Alors que le mois de la francophonie s’est terminé il y a quelques jours, Ginette Petitpas Taylor, ministre des Langues officielles, s’était préparée à ces annonces. « J’ai eu la chance de voyager un peu partout au pays pour préparer le dépôt du Plan. J’ai su comprendre qu’il y avait vraiment une fierté de la francophonie canadienne. On peut vraiment sentir cette vitalité. Comme gouvernement fédéral, c’est important qu’on prenne nos responsabilités pour appuyer nos communautés de langues officielles en situation minoritaire. »
Du côté des organismes francophones, cette bonification est accueillie positivement. La Fédération des communautés francophones et acadienne du Canada (FCFA) évoque « un engagement substantiel ».
« C’est assez rare qu’un budget consacre trois pages à la question de la francophonie. C’est inédit que ces trois pages commencent par énoncer que les deux langues officielles ne sont pas sur un pied d’égalité au pays et que le poids démographique des communautés francophones en situation minoritaire est en baisse. On sent que le gouvernement prend ce déclin au sérieux et fait l’effort de s’adresser à nos enjeux prioritaires », a déclaré Liane Roy, la présidente de la FCFA.
Ralentir le déclin
Cela reste l’une des questions les plus posées à Ginette Petitpas Taylor : comment ralentir et freiner le déclin du fait français?
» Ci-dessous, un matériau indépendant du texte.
(* ===== verification/SyncRules.v ===== *)
(** * The merge is the sorted scan, and pruning is never silent

    [listSyncEventsPage] returns exactly the first events after the cursor
    that the device may see, in id order; and when retention prunes one of
    them, the cursor is reported expired. *)

From S2P Require Import Prelude GoStrings GoJson Domain Admission Database Conversations Memberships Messages Retention MessageEvents Sync.
From stdpp Require Import base numbers list strings gmap fin_maps sorting.
From Stdlib Require Import ZArith ZifyBool Lia.
Open Scope Z_scope.

(** ** Minima *)

Lemma minimum_some l n : minimum l = Some n <-> n ∈ l /\ forall x, x ∈ l -> n <= x.
Proof.
  revert n. induction l as [|y l IH]; intros n; simpl.
  - split; [done|]. intros [[]%elem_of_nil _].
  - destruct (minimum l) as [m|] eqn:E.
    + destruct (proj1 (IH m) eq_refl) as [Hm Hle]. split.
      * intros [= <-]. split; [|intros x [->|Hx]%elem_of_cons; [lia|specialize (Hle x Hx); lia]].
        destruct (Z.min_spec y m) as [[_ ->]|[_ ->]]; [by left|by right].
      * intros [Hin Hmin]. f_equal. pose proof (Hmin y (list_elem_of_here _ _)).
        pose proof (Hmin m (list_elem_of_further _ _ _ Hm)).
        apply elem_of_cons in Hin as [->|Hin]; [lia|]. specialize (Hle n Hin). lia.
    + assert (l = []) as ->.
      { destruct l as [|z l]; [done|]. simpl in E. destruct (minimum l); done. }
      split; [intros [= <-]; split; [by left|intros x [->|[]%elem_of_nil]%elem_of_cons; lia]|].
      intros [[->|[]%elem_of_nil]%elem_of_cons _]. done.
Qed.

Lemma minimum_none l : minimum l = None <-> l = [].
Proof. split; [|by intros ->]. destruct l; [done|]. simpl. by destruct (minimum l). Qed.

Lemma pop_min_none q : pop_min q = None -> q = [].
Proof. destruct q as [|x q]; [done|]. simpl. destruct (pop_min q) as [[y r]|]; [by destruct (_ <=? _)|done]. Qed.

Lemma pop_min_some q x r : pop_min q = Some (x, r) -> q ≡ₚ x :: r /\ forall y, y ∈ r -> x.1 <= y.1.
Proof.
  revert x r. induction q as [|z q IH]; intros x r; simpl; [done|].
  destruct (pop_min q) as [[y s]|] eqn:E.
  - destruct (IH y s eq_refl) as [Hp Hle]. destruct (z.1 <=? y.1) eqn:Ez; intros [= <- <-].
    + split; [done|]. intros w. rewrite Hp, elem_of_cons. intros [->|Hw]; [lia|]. specialize (Hle w Hw). lia.
    + split; [rewrite Hp; apply perm_swap|]. intros w [->|Hw]%elem_of_cons; [lia|by apply Hle].
  - apply pop_min_none in E as ->. intros [= <- <-]. split; [done|]. by intros y []%elem_of_nil.
Qed.

(** ** Strictly sorted rows *)

Definition id_lt (x y : Z * SyncEventRow) : Prop := x.1 < y.1.

Lemma filter_gt_cons (L : list (Z * SyncEventRow)) (a : Z) x :
  StronglySorted id_lt L -> x ∈ L -> a < x.1 -> (forall y, y ∈ L -> a < y.1 -> x.1 <= y.1) ->
  List.filter (fun y => a <? y.1) L = x :: List.filter (fun y => x.1 <? y.1) L.
Proof.
  intros HL. induction HL as [|y L HL IH Hy]; intros Hx Ha Hmin; [by apply elem_of_nil in Hx|].
  rewrite Forall_forall in Hy. cbn [List.filter]. apply elem_of_cons in Hx as [->|Hx].
  - rewrite (proj2 (Z.ltb_lt a y.1)) by done. rewrite (proj2 (Z.ltb_ge y.1 y.1)) by lia. f_equal.
    rewrite !List.forallb_filter_id; [done|..]; apply forallb_forall; intros z Hz%list_elem_of_In;
      specialize (Hy z Hz); unfold id_lt in Hy; lia.
  - pose proof (Hy x Hx) as Hlt. unfold id_lt in Hlt.
    destruct (Z.ltb_spec a y.1); [pose proof (Hmin y (list_elem_of_here _ _)); lia|].
    rewrite (proj2 (Z.ltb_ge x.1 y.1)) by lia. apply IH; [done..|]. intros z Hz. apply Hmin. by right.
Qed.

Lemma rows_by_id_spec d P :
  StronglySorted id_lt (rows_by_id d P) /\
  (forall id e, (id, e) ∈ rows_by_id d P <-> d.(events).(sync_events) !! id = Some e /\ P id e = true) /\
  rows_by_id d P = List.filter (fun '(id, e) => P id e) (rows_by_id d (fun _ _ => true)) /\
  (length (rows_by_id d P) <= size d.(events).(sync_events))%nat.
Proof.
  set (le := fun a b : Z * SyncEventRow => a.1 <=? b.1). set (M := map_to_list d.(events).(sync_events)).
  assert (Transitive (fun x y => le x y = true)) as Ht by (intros x y z; unfold le; lia).
  assert (Total (fun x y => le x y = true)) as Hto by (intros x y; unfold le; lia).
  assert (forall x y, x ∈ M -> y ∈ M -> x.1 = y.1 -> x = y) as Hkey.
  { intros [i e] [j e'] H1%elem_of_map_to_list H2%elem_of_map_to_list E. simpl in E. congruence. }
  assert (forall x y, x ∈ M -> y ∈ M -> le x y = true -> le y x = true -> x.1 = y.1) as Hanti
    by (intros x y _ _; unfold le; lia).
  pose proof (NoDup_map_to_list d.(events).(sync_events)) as HND.
  pose proof (order_by_filter le fst M Ht Hto Hkey Hanti) as Hfil.
  assert (rows_by_id d P = List.filter (fun '(id, e) => P id e) (order_by le M)) as E1 by apply Hfil.
  assert (rows_by_id d (fun _ _ => true) = order_by le M) as E2.
  { unfold rows_by_id. fold M. f_equal. apply List.forallb_filter_id. apply forallb_forall. by intros []. }
  assert (StronglySorted id_lt (order_by le M)) as Hs.
  { pose proof (ordered_sorted le M Ht Hto) as Hs. pose proof (ordered_nodup le M HND) as Hnd.
    assert (forall x, x ∈ order_by le M -> x ∈ M) as Hin by (intros x; by rewrite order_by_perm).
    clear -Hs Hnd Hin Hkey. induction Hs as [|x l Hl IH Hx]; constructor.
    - apply IH; [by apply NoDup_cons in Hnd as [_ ?]|]. intros y Hy. apply Hin. by right.
    - rewrite Forall_forall in *. intros y Hy. specialize (Hx y Hy). unfold le in Hx. unfold id_lt.
      assert (x.1 <> y.1); [|lia]. intros E. apply NoDup_cons in Hnd as [Hno _]. apply Hno.
      by rewrite (Hkey x y (Hin x ltac:(by left)) (Hin y ltac:(by right)) E). }
  split_and!.
  - rewrite E1. clear -Hs. induction Hs as [|x l Hl IH Hx]; simpl; [constructor|]. destruct x as [i e].
    destruct (P i e); [|done]. constructor; [done|]. rewrite Forall_forall in *.
    intros y. rewrite list_elem_of_In, List.filter_In, <- list_elem_of_In. intros [? _]. auto.
  - intros id e. unfold rows_by_id. rewrite order_by_perm, list_elem_of_In, List.filter_In, <- list_elem_of_In.
    by rewrite elem_of_map_to_list.
  - by rewrite E2.
  - unfold rows_by_id. rewrite order_by_perm. etrans; [apply List.filter_length_le|]. by rewrite length_map_to_list.
Qed.

(** ** The merge *)

Section merge.
Context (d : DB) (account device : string).

Let chs : list Chain := chains d account.
Let E : gmap Z SyncEventRow := d.(events).(sync_events).

Definition chain_of (e : SyncEventRow) : Chain :=
  match e.(se_account_id) with Some _ => None | None => e.(se_conversation_id) end.

(** The event belongs to one of the account's chains. *)
Definition candidate (e : SyncEventRow) : bool :=
  existsb (fun ch => in_chain account device ch e) chs.

Lemma in_chain_of ch e : in_chain account device ch e = true -> chain_of e = ch.
Proof.
  unfold in_chain, chain_of. destruct ch as [c|]; intros H; bool_to_prop.
  - by repeat match goal with Hx : _ = _ |- _ => rewrite Hx; clear Hx end.
  - by match goal with Hx : se_account_id e = _ |- _ => rewrite Hx end.
Qed.

Lemma candidate_true e : candidate e = true <-> chain_of e ∈ chs /\ in_chain account device (chain_of e) e = true.
Proof.
  unfold candidate. rewrite existsb_exists. split.
  - intros (ch & Hin%list_elem_of_In & Hch). by rewrite (in_chain_of _ _ Hch).
  - intros [Hin Hch]. exists (chain_of e). split; [by apply list_elem_of_In|done].
Qed.

Lemma NoDup_chains : NoDup chs.
Proof.
  unfold chs, chains. apply NoDup_app. split_and!.
  - apply NoDup_fmap; [by intros ?? [=]|]. apply NoDup_omap_inj; [|apply NoDup_map_to_list].
    intros [[c a] r] [[c' a'] r'] b H1%elem_of_map_to_list H2%elem_of_map_to_list.
    destruct (a =s? account) eqn:E1; [|done]. destruct (a' =s? account) eqn:E2; [|done].
    apply str_eqb_true in E1 as ->. apply str_eqb_true in E2 as ->. intros [= ->] [= ->]. congruence.
  - intros ch (c & -> & _)%list_elem_of_fmap [=]%list_elem_of_singleton.
  - apply NoDup_singleton.
Qed.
Le recensement de 2021, dévoilé l’été dernier, montrait que la proportion des Canadiens (incluant les Québécois) pour qui il s’agit de la première langue officielle parlée a diminué, passant de 22,2%en2016à21,4%en2021.
En début d’année 2023, le ministre de l’Immigration, des Réfugiés et de la Citoyenneté (IRCC), Sean Fraser, a annoncé que le Canada avait atteint sa cible de 4,4 % d’immigrants d’expression française hors Québec en 2022.
Une bonne nouvelle certes, mais cette cible devait être atteinte initialement en 2008. Depuis, la FCFA a proposé de nouvelles cibles : 12 % d’immigrants d’expression française hors Québec en 2024 et 20 % en 2036. La ministre sait tout le travail qu’il reste à faire.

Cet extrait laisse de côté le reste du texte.